Lingyi Chen, Jonathan Widom
BMBCB, Northwestern University, 2153 Sheridan Road, Evanston, IL, 60208, USA
Transcriptional silencing is a phenomenon in which the transcription of genes by RNA polymerase II or III is repressed, depending on the chromosomal location of a gene. There are two prevailing models for transcriptional silencing: one supposes that steric hindrance prevents access of activators to the silenced DNA; the other supposes that silencing primarily affects some event(s) downstream of preinitiation complex recruitment.
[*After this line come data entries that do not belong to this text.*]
Lemma chain_replays_witness : exists s, ds_height s = 1 /\ verify_full_replay 0 s = Ok tt.
Proof.
  destruct demo_follower as (g & s & Hg & Hh & Hrun). exists s. split; [exact Hh|].
  apply (chain_replays 0 g s Hg Hrun).
Defined.

Lemma sync_keeps_heaviest_witness : exists g s,
  ds_height s = 1 /\
  ensures (fun p => rtc (node_step 0) g p.1) (sync_state_from_peer_persistent 0 (Ok s) 100 s).
Proof.
  destruct demo_follower as (g & s & Hg & Hh & Hrun). exists g, s. split; [exact Hh|].
  intros eof input a out rest Ha. apply (sync_keeps_heaviest 0 (Ok s) g s 100 Hg Hrun eof input a out rest Ha).
Defined.

(** A peer announces three headers and sends them in two responses, one of them
    with a header too many. *)
Definition demo_headers_response (n : nat) : bytes :=
  wire (message P2P_MAGIC_DEVNET MSG_HEADERS 0x4001
    (be_bytes 8 3 ++ encode_varuint (Z.of_nat n) ++ concat (replicate n (replicate 272 Byte.x4d)))).

Definition demo_collection : result NodeError (list bytes) * bytes * bytes :=
  play (FromP2p Io) (collect_more (Ok node_demo.start) 4 3 []) (demo_headers_response 2 ++ demo_headers_response 2).

Lemma demo_collection_ok :
  match demo_collection with
  | (Ok all, _, rest) => bool_decide (all = replicate 3 (replicate 272 Byte.x4d)) && bool_decide (rest = [])
  | _ => false
  end = true.
Proof. vm_compute. reflexivity. Qed.

Lemma sync_terminates_witness :
  exists k all out, collects (Ok node_demo.start) (FromP2p Io) 3 [] (demo_headers_response 2 ++ demo_headers_response 2)
      k all out [] /\
    all = replicate 3 (replicate 272 Byte.x4d) /\ (k <= 3)%nat.
Proof.
  pose proof demo_collection_ok as Hok. destruct demo_collection as [[[all|e] out] rest] eqn:E; [|discriminate Hok].
  apply andb_true_iff in Hok as [Ha%bool_decide_eq_true Hr%bool_decide_eq_true]. subst rest. unfold demo_collection in E.
  destruct (sync_terminates 0 (Ok node_demo.start) (FromP2p Io) 3 []
    (demo_headers_response 2 ++ demo_headers_response 2) 4 ltac:(cbn; lia)) as (_ & H2 & H3 & _).
  destruct (proj1 (H2 all out []) E) as [k Hk]. exists k, all, out.
  destruct (H3 k all out [] Hk) as (Hb & _). split; [exact Hk|]. split; [exact Ha|exact Hb].
Defined.

Lemma accepted_block_unique_witness : exists payload header txs ops : _,
  decode_block_payload payload = Ok (header, txs, ops) /\
  ((header = header /\ txs = txs /\ ops = ops /\ payload = payload) \/
   collides (block_messages header txs ops) (block_messages header txs ops)).
Proof.
  destruct demo_accepted as (g & s & payload & header & txs & ops & hash & [Hg Hr Hl Hd Ha Hh]).
  exists payload, header, txs, ops. split; [exact Hd|].
  exact (accepted_block_unique 0 g g s s hash hash payload payload header header txs txs ops ops Hl Hl Hd Hd Ha Ha eq_refl).
Defined.


(** ** Mainnet *)

Lemma mainnet_start template :
  node_demo.is_ok (fun _ => true) (reset_for_replay template) = true ->
  ds_network_id template = MAINNET_NETWORK_ID -> ds_genesis_hash template = hex_encode MAINNET_GENESIS_ID ->
  exists s, mainnet_origin s.
Proof.
  intros H Hn Hg. destruct (reset_for_replay template) as [s|] eqn:E; [|discriminate H]. exists s.
  by eapply reset_origin.
Defined.

Lemma demo_origin : exists s, mainnet_origin s.
Proof. apply (mainnet_start node_demo.mainnet); [vm_compute; reflexivity|reflexivity|reflexivity]. Defined.

(** A file that is not the witness. *)
Definition demo_provider : BootstrapWitnessProvider :=
  {| wp_path := "witness.bin"; wp_is_file := true; wp_read := Ok [Byte.x4d] |}.

Lemma mainnet_first_block_witness :
  exists s, mainnet_origin s /\
    (forall header txs ops,
       validate_and_apply_block_for_runtime 0 s header txs ops Mainnet None
       = Err (LocalBootstrapInput (Msg "--bootstrap-witness is required for Mainnet Genesis -> Block1"%string))) /\
    (forall header txs ops,
       validate_and_apply_block_for_runtime 0 s header txs ops Mainnet (Some demo_provider)
       = Err (LocalBootstrapInput (Msg "LOCAL_INPUT_FAILURE: witness length 1 != 161323"%string))).
Proof.
  destruct demo_origin as [s Hs]. exists s. split; [exact Hs|]. split.
  - exact (proj1 (mainnet_first_block 0 s None Hs)).
  - intros header txs ops.
    exact (proj1 (mainnet_first_block 0 s (Some demo_provider) Hs) header txs ops (WrongLength 1) ltac:(vm_compute; reflexivity)).
Defined.
(** * main_train.py: loss and scheduler selection of [CustomTrainer],
      command line and training configuration

    A shallow embedding of [src/main_train.py].  The program is a thin layer
    over argparse, scikit-learn, PyTorch and the transformers [Trainer]; the
    library routines it calls are embedded next to the code that calls them,
    each under the name it has in its library.

    Conventions:
    - Python [int] is [Z]; Python [float] is a rational [Q], and
      [Py.to_double] is the double nearest to a rational: where a result of
      the code depends on the rounding of a floating-point operation (the
      product behind the split sizes) the operation is the rounded one,
      [Py.float_mul]; comparisons are those of the rationals;
    - a Python call that may raise returns [Py.result];
    - an attribute or local variable that may hold [None] or be unbound is an
      [option]. *)

From Stdlib Require Import ZArith QArith Qround Qabs Qminmax Qpower Lqa String List Bool Lia Permutation.
Import ListNotations.

Local Open Scope string_scope.
Local Open Scope Z_scope.

(** ** Python results and exceptions *)

Module Py.

(** The exception classes that the modelled code can raise. *)
Inductive exn : Type :=
| UnboundLocalError (name : string)
| AttributeError (msg : string)
| ValueError (msg : string)
| TypeError (msg : string)
| RuntimeError (msg : string)
| KeyError (key : string)
| ZeroDivisionError
| SystemExit (code : Z).

Definition class_name (e : exn) : string :=
  match e with
  | UnboundLocalError _ => "UnboundLocalError"
  | AttributeError _ => "AttributeError"
  | ValueError _ => "ValueError"
  | TypeError _ => "TypeError"
  | RuntimeError _ => "RuntimeError"
  | KeyError _ => "KeyError"
  | ZeroDivisionError => "ZeroDivisionError"
  | SystemExit _ => "SystemExit"
  end.

Inductive result (A : Type) : Type :=
| Return (a : A)
| Raise (e : exn).

Arguments Return {A} a.
Arguments Raise {A} e.

Definition bind {A B : Type} (m : result A) (k : A -> result B) : result B :=
  match m with
  | Return a => k a
  | Raise e => Raise e
  end.

(** [a // b] on ints. *)
Definition floordiv (a b : Z) : result Z :=
  if b =? 0 then Raise ZeroDivisionError else Return (a / b).

(** [bool(s)] for a [str]. *)
Definition bool_of_str (s : string) : bool := negb (s =? "")%string.

(** [a < b] on floats. *)
Definition float_lt (a b : Q) : bool := negb (Qle_bool b a).

(** [a == b] for a [str]. *)
Definition str_eq (a b : string) : bool := (a =? b)%string.

(** *** Double-precision arithmetic

    A double is a rational [m * 2^e] with a significand [m] of at most 53
    bits; the exponent range is left unbounded. *)

(** The integer nearest to [x], ties to the even one. *)
Definition round_half_even (x : Q) : Z :=
  let f := Qfloor x in
  match (x - inject_Z f ?= 1 # 2)%Q with
  | Lt => f
  | Gt => f + 1
  | Eq => if Z.even f then f else f + 1
  end.

(** The binary exponent of a positive rational: the [e] with
    [2^e <= q < 2^(e+1)]. *)
Definition exponent (q : Q) : Z :=
  let e0 := Z.log2 (Qnum q) - Z.log2 (Zpos (Qden q)) in
  if Qle_bool ((2 # 1) ^ e0) q then e0 else e0 - 1.
(** * Page Shot server: credential codec, ownership gates and request handlers

    A shallow embedding of [server/src/server.js] and of
    [server/src/pages/leave-screenshots/server.js].

    Conventions of the embedding.
    - A JavaScript string is a [string]: a sequence of 8-bit units.  Header
      values reach the server as Latin-1 units; text that goes through
      [new Buffer(s)] is taken in its UTF-8 form, so that the conversion
      between a string and its bytes is the identity.
    - A JavaScript object used as a record or a map is an association list in
      enumeration order, with pairwise different keys.
    - A Number is held by the decimal numeral that prints it; see [Number].
    - A call that may throw returns a [completion]. *)

From Stdlib Require Import Bool Arith NArith ZArith Lia List Ascii String.
Import ListNotations.

Local Open Scope list_scope.
Local Open Scope string_scope.
Local Open Scope nat_scope.

(** ** Completions: a value returned or an exception thrown *)

Inductive exn : Type :=
| TypeError (msg : string)
| SyntaxError (msg : string)
| Error (msg : string).

Inductive completion (A : Type) : Type :=
| Returned (a : A)
| Threw (e : exn).

Arguments Returned {A} a.
Arguments Threw {A} e.

Definition bindc {A B : Type} (c : completion A) (k : A -> completion B)
  : completion B :=
  match c with
  | Returned a => k a
  | Threw e => Threw e
  end.

Notation "'let*' x ':=' c 'in' k" := (bindc c (fun x => k))
  (at level 10, x name, c at level 100, k at level 200).

(** ** Strings *)

Module Str.

(** Every unit of the string satisfies the test. *)
Fixpoint all (p : ascii -> bool) (s : string) : bool :=
  match s with
  | EmptyString => true
  | String c r => p c && all p r
  end.

Definition nonempty (s : string) : bool :=
  match s with EmptyString => false | String _ _ => true end.

(** [break p s] cuts [s] before its first unit satisfying [p]. *)
Fixpoint break (p : ascii -> bool) (s : string) : string * string :=
  match s with
  | EmptyString => (EmptyString, EmptyString)
  | String c r =>
      if p c then (EmptyString, s)
      else let '(a, b) := break p r in (String c a, b)
  end.

(** [strip_prefix p s] is the rest of [s] after the literal [p], if [s]
    starts with it. *)
Fixpoint strip_prefix (p s : string) : option string :=
  match p, s with
  | EmptyString, _ => Some s
  | String a p', String b s' =>
      if Ascii.eqb a b then strip_prefix p' s' else None
  | String _ _, EmptyString => None
  end.

(** The units of [s] in reverse order, before [acc]. *)
Fixpoint rev_append (s acc : string) : string :=
  match s with
  | EmptyString => acc
  | String c r => rev_append r (String c acc)
  end.

Definition rev (s : string) : string := rev_append s EmptyString.

(** The first [n] units of [s], and the others. *)
Fixpoint take (n : nat) (s : string) : string :=
  match n, s with
  | S k, String c r => String c (take k r)
  | _, _ => EmptyString
  end.

Fixpoint drop (n : nat) (s : string) : string :=
  match n, s with
  | S k, String _ r => drop k r
  | _, _ => s
  end.

End Str.


(** ** Base64, as [Buffer] writes and reads it

    [buf.toString("base64")] writes the standard alphabet with [=] padding.
    [new Buffer(s, "base64")] reads leniently: it stops at the first [=],
    skips every unit outside the alphabet, takes [-] and [_] for [+] and [/],
    and never throws. *)

Module Base64.

(** Six bits, most significant first. *)
Definition sextet : Type := (bool * bool * bool * bool * bool * bool)%type.

Definition alphabet : string :=
  "ABCDEFGHIJKLMNOPQRSTUVWXYZabcdefghijklmnopqrstuvwxyz0123456789+/".

Definition bit (b : bool) : nat := if b then 1 else 0.

Definition index (s : sextet) : nat :=
  let '(b5, b4, b3, b2, b1, b0) := s in
  32 * bit b5 + 16 * bit b4 + 8 * bit b3 + 4 * bit b2 + 2 * bit b1 + bit b0.

Definition of_index (n : nat) : sextet :=
  (Nat.testbit n 5, Nat.testbit n 4, Nat.testbit n 3,
   Nat.testbit n 2, Nat.testbit n 1, Nat.testbit n 0).

Definition char (s : sextet) : ascii :=
  match String.get (index s) alphabet with
  | Some c => c
  | None => "="%char
  end.

Definition between (lo hi n : nat) : bool := (lo <=? n) && (n <=? hi).

(** The value of a unit of the text, for the standard and the URL-safe
    alphabet alike. *)
Definition unchar (c : ascii) : option sextet :=
  let n := nat_of_ascii c in
  if between 65 90 n then Some (of_index (n - 65))
  else if between 97 122 n then Some (of_index (n - 97 + 26))
  else if between 48 57 n then Some (of_index (n - 48 + 52))
  else if (n =? 43) || (n =? 45) then Some (of_index 62)
  else if (n =? 47) || (n =? 95) then Some (of_index 63)
  else None.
To distinguish these two models, we study chromosomal DNA accessibility with three different types of exogenous proteins as probes: a prokaryotic DNA binding protein (LexA), restriction enzymes, and the Dam DNA methyltransferase. In addition, we use a chromatin immunoprecipitation assay to probe the occupancy of an endogenous activator, Ppr1p. Our data suggest that regulated DNA accessibility contributes quantitatively to silencing, but that it does not, on its own, provide an all-or-nothing response. We further study the occupancies of Pol II at heterochromatic genes in silenced and active states. We find that transcriptional silencing only modestly affects Ppr1p occupancy, yet it significantly reduces Pol II occupancy. Thus, in contrast to the two current models, our data suggest that transcriptional silencing mainly acts at a step between activator binding and Pol II recruitment.